- _DESCRIPTION OF THE TASK_
Filter the lines below, copying only those with the string "negb".

Saved data entries
=== Begin Enclosure ===

(** A running proxy; [ph_task] is its task, aborted when it is stopped, and [ph_http]
    the HTTP proxy that task got for its service. *)
Record ProxyHandle := { ph_service_name : string; ph_requested_port : option Z; ph_task : nat; ph_http : nat }.

(** What the manager keeps between passes, with the shared [service_ports] and
    the daemon's HTTP proxies. *)
Record Manager := {
  mg_proxies : gmap string ProxyHandle;
  mg_ports : gmap string ServiceInfo;
  mg_start_errors : gmap string string;
  mg_port_conflicts : gmap string string;
  mg_http : HttpProxies
}.

Definition new_manager : Manager :=
  {| mg_proxies := ∅; mg_ports := ∅; mg_start_errors := ∅; mg_port_conflicts := ∅; mg_http := no_proxies |}.

(** What a spawned proxy's port channel gives: its port and task, the bind
    error, or nothing. *)
Inductive StartOutcome := Started (port : Z) (task : nat) | BindFailed (e : string) | NoAnswer.

(** ** The desired set *)

Section manager.
Context `{MapIter}.

Definition service_key (group service : string) : string := group +:+ "/" +:+ service.

(** Skipped: our own services in nodeSubscribe mode, and what the filter hides. *)
Definition wanted (c : Config) (group : string) (svc : Service) : bool :=
  negb (bool_decide (mode c = NodeSubscribe) && str_eqb (svc_node_id svc) (node_id c))
  && match subscribe_filter c with
     | Some f => sf_is_empty f || allows f group (svc_name svc)
     | None => true
     end.

(** One service of the scan: the first instance of a key on a known node decides. *)
Definition add_desired (c : Config) (dc : DynamicConfig) (nodes : gmap string NodeInfo) (group : string)
    (acc : gmap string DesiredService * gmap string string) (svc : Service)
    : gmap string DesiredService * gmap string string :=
  let '(desired, conflicts) := acc in
  if negb (wanted c group svc) then acc
  else
    let key := service_key group (svc_name svc) in
    if bool_decide (is_Some (nodes !! svc_node_id svc)) && bool_decide (desired !! key = None) then
      let '(port, conflicts) :=
        match local_port_for dc (svc_name svc) with
        | Ok port => (port, delete key conflicts)
        | Err e => (None, <[key := e]> conflicts)
        end in
      (<[key := {| ds_name := svc_name svc; ds_domains := svc_domains svc; ds_meta := svc_meta svc;
                   ds_local_port := port |}]> desired, conflicts)
    else acc.

Definition desired_services (s : SharedState) (conflicts : gmap string string)
    : gmap string DesiredService * gmap string string :=
  let dc := st_dynamic_config s in
  foldl (fun acc group =>
    foldl (add_desired (st_config s) dc (st_known_nodes s) (grp_name group)) acc (grp_services group))
    (∅, conflicts) (dc_service_groups dc).

(** ** Stopping and starting *)

Definition stale (desired : gmap string DesiredService) (key : string) (h : ProxyHandle) : bool :=
  match desired !! key with
  | None => true
  | Some d => negb (bool_decide (ds_local_port d = ph_requested_port h))
  end.

Definition stop_proxy (m : Manager) (key : string) : Manager :=
  match mg_proxies m !! key with
  | Some h =>
      {| mg_proxies := delete key (mg_proxies m); mg_ports := delete (ph_service_name h) (mg_ports m);
         mg_start_errors := mg_start_errors m; mg_port_conflicts := mg_port_conflicts m; mg_http := mg_http m |}
  | None => m
  end.

Definition stop_removed (desired : gmap string DesiredService) (m : Manager) : Manager :=
  foldl stop_proxy m (retain (fun '(key, h) => stale desired key h) (map_iter (mg_proxies m))).*1.

(** A proxy already running only has its domains and metadata refreshed; the
    service's name must be free for a new one. [run_proxy] gets the service's HTTP
    proxy once it is bound. *)
Definition start_proxy (start : string -> option Z -> StartOutcome) (m : Manager)
    (entry : string * DesiredService) : Manager :=
  let '(key, d) := entry in
  match mg_proxies m !! key with
  | Some h =>
      {| mg_proxies := mg_proxies m;
         mg_ports := alter (fun info => {| si_port := si_port info; si_domains := ds_domains d; si_meta := ds_meta d |})
                       (ph_service_name h) (mg_ports m);
         mg_start_errors := mg_start_errors m; mg_port_conflicts := mg_port_conflicts m; mg_http := mg_http m |}
  | None =>
      if bool_decide (is_Some (mg_ports m !! ds_name d)) then m
      else match start key (ds_local_port d) with
           | Started port task =>
               let http := proxy_get (ds_name d) (mg_http m) in
               {| mg_proxies := <[key := {| ph_service_name := ds_name d; ph_requested_port := ds_local_port d;
                                            ph_task := task; ph_http := http.1 |}]> (mg_proxies m);
                  mg_ports := <[ds_name d := {| si_port := port; si_domains := ds_domains d; si_meta := ds_meta d |}]>
                                (mg_ports m);
                  mg_start_errors := delete key (mg_start_errors m); mg_port_conflicts := mg_port_conflicts m;
                  mg_http := http.2 |}
           | BindFailed e =>
               {| mg_proxies := mg_proxies m; mg_ports := mg_ports m;
                  mg_start_errors := <[key := e]> (mg_start_errors m);
                  mg_port_conflicts := mg_port_conflicts m; mg_http := mg_http m |}
           | NoAnswer => m
           end
  end.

=== End Enclosure ===

- _RESULT_
  negb (bool_decide (mode c = NodeSubscribe) && str_eqb (svc_node_id svc) (node_id c))
  if negb (wanted c group svc) then acc
  | Some d => negb (bool_decide (ds_local_port d = ph_requested_port h))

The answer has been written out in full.